JAK/STAT signal pathway activation promotes progression and survival of human oesophageal squamous cell carcinoma.

OBJECTIVE

Inappropriate activation of JAK/STAT pathway occurs with high frequency in human cancers and is associated with cancer cell survival and proliferation. However, its role in oesophageal squamous cell carcinoma (ESCC) is unknown.

METHODS

By immunohistochemistry, we analysed the expression of two components of this pathway, phosphorylated JAK-1 (pJAK-1) and phosphorylated STAT-3 (pSTAT-3), in 100 ESCC tumours and paired non-neoplastic oesophageal epithelia. Kaplan-Meier survival and Cox regression analyses were performed to evaluate the prognosis of patients.

RESULTS

We found that pJAK-1 and pSTAT-3 expression was not detectable in normal oesophageal squamous cells. Primary ESCC with pJAK-1-positive and pSTAT-3-positive expression was detected in the cancer cell nests of 78 and 72 cases, respectively. In addition, the Pearson's correlation coefficient between pJAK-1 and pSTAT-3 expression was 0.806 (p<0.001). Moreover, pJAK-1 and pSTAT-3 expression was correlated with N stage (lymph node metastasis, both p=0.01), pTNM stage (p=0.008 and 0.009, respectively) and metastatic status (both p=0.01). Furthermore, pJAK-1 and pSTAT-3 expression was associated with shorter overall survival (both p<0.001) and shorter disease-free survival (p=0.005 and 0.006, respectively).

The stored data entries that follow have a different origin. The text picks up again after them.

(* ===== verification/QueueFacts.v ===== *)
(** The doubly linked queue as a list: a representation predicate, and each
    pointer operation as the list operation it implements. *)
From S2P Require Import Prelude.
From S2P Require Import Config.
From S2P Require Import Utils.
From S2P Require Import World.
From S2P Require Import Queue.

(** * Representation *)

(** An envelope with the given links. *)
Definition link (p n : option loc) (e : message_envelope_out) : message_envelope_out :=
  set_prev p (set_next n e).

Abbreviation entry := (loc * message_envelope_out)%type.

(** The locations before and after position [i]. *)
Definition prev_loc (xs : list entry) (i : nat) : option loc :=
  match i with O => None | S j => fst <$> xs !! j end.
Definition next_loc (xs : list entry) (i : nat) : option loc := fst <$> xs !! S i.

(** [xs] lists the envelopes from head to tail: the links agree, and the
    heap holds no other envelope (nothing is leaked). *)
Record queue_repr (q : message_queue) (xs : list entry) : Prop := QueueRepr {
  qr_head : q_head q = fst <$> head xs;
  qr_tail : q_tail q = fst <$> last xs;
  qr_nodup : NoDup xs.*1;
  qr_cells : forall i l x, xs !! i = Some (l, x) ->
    q_heap q !! l = Some (link (prev_loc xs i) (next_loc xs i) x);
  qr_only : forall l e, q_heap q !! l = Some e -> l ∈ xs.*1
}.

Lemma link_link p n p' n' x : link p n (link p' n' x) = link p n x.
Proof. done. Qed.
Lemma set_prev_link p n p' x : set_prev p (link p' n x) = link p n x.
Proof. done. Qed.
Lemma set_next_link p n n' x : set_next n (link p n' x) = link p n x.
Proof. done. Qed.

(** A function on envelopes that does not look at the links. *)
Definition keeps_links (f : message_envelope_out -> message_envelope_out) : Prop :=
  forall p n x, f (link p n x) = link p n (f x).

Lemma set_attempt_keeps_links ts num : keeps_links (set_attempt ts num).
Proof. done. Qed.

Lemma empty_repr : queue_repr (MessageQueue ∅ None None) [].
Proof. split; try done. constructor. Qed.

(** * Positions *)

Lemma loc_inj (xs : list entry) i j l x y :
  NoDup xs.*1 -> xs !! i = Some (l, x) -> xs !! j = Some (l, y) -> i = j.
Proof.
  intros Hnd Hi Hj. rewrite NoDup_alt in Hnd.
  apply (Hnd i j l); by rewrite list_lookup_fmap, ?Hi, ?Hj.
Qed.

Lemma entry_locs (xs : list entry) i l x : xs !! i = Some (l, x) -> l ∈ xs.*1.
Proof.
  intros H. apply list_elem_of_fmap. exists (l, x). split; [done|].
  by eapply list_elem_of_lookup_2.
Qed.

Section Repr.
Context (q : message_queue) (xs : list entry) (Hq : queue_repr q xs).

Lemma repr_deref i l x :
  xs !! i = Some (l, x) -> deref q l = Ok (link (prev_loc xs i) (next_loc xs i) x).
Proof. intros Hi. unfold deref. by rewrite (qr_cells _ _ Hq _ _ _ Hi). Qed.

Lemma repr_head_some i l x : xs !! i = Some (l, x) -> exists h, q_head q = Some h.
Proof.
  intros Hi. rewrite (qr_head _ _ Hq). destruct xs as [|[h y] ys]; [done|by exists h].
Qed.

Lemma repr_nil : q_head q = None -> xs = [].
Proof. rewrite (qr_head _ _ Hq). by destruct xs as [|[h y] ys]. Qed.
(* ===== verification/HandlerFacts.v ===== *)
(** What each handler and each public function does to a node in good
    order. *)
From S2P Require Import Prelude.
From S2P Require Import Config.
From S2P Require Import Utils.
From S2P Require Import World.
From S2P Require Import Member.
From S2P Require Import VectorClock.
From S2P Require Import Messages.
From S2P Require Import Queue.
From S2P Require Import DataLog.
From S2P Require Import Gossip.
From S2P Require Import Node.
From S2P Require Import MemberFacts.
From S2P Require Import MemberSetFacts.
From S2P Require Import VectorClockFacts.
From S2P Require Import CompareFacts.
From S2P Require Import WireFacts.
From S2P Require Import MessageFacts.
From S2P Require Import DataLogFacts.
From S2P Require Import QueueFacts.
From S2P Require Import OutboxFacts.
From S2P Require Import EnqueueFacts.
From S2P Require Import NodeFacts.

(** * Lists in chunks *)

(** The list cut into pieces of [k] elements; the last may be shorter. *)
Fixpoint chunks {A} (fuel k : nat) (l : list A) : list (list A) :=
  match fuel, l with
  | S fuel', _ :: _ => take k l :: chunks fuel' k (drop k l)
  | _, _ => []
  end.

Lemma chunks_concat {A} fuel k (l : list A) :
  (0 < k)%nat -> (length l <= fuel)%nat -> mjoin (chunks fuel k l) = l.
Proof.
  intros Hk. revert l. induction fuel as [|fuel IH]; intros [|x l] Hl; try done; cbn in Hl; [lia|].
  change (take k (x :: l) ++ mjoin (chunks fuel k (drop k (x :: l))) = x :: l).
  rewrite IH; [apply take_drop|]. rewrite length_drop. cbn. lia.
Qed.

By multivariate analysis, TNM clinical classification (T, p<0.001; N, p=0.002; M, p=0.02), pJAK-1 (p=0.002) and pSTAT-3 (p=0.003) were independent prognosis predictors of ESCC.

CONCLUSION

These results provide convincing evidence for the first time that the JAK/STAT pathway may participate in the progress of ESCC.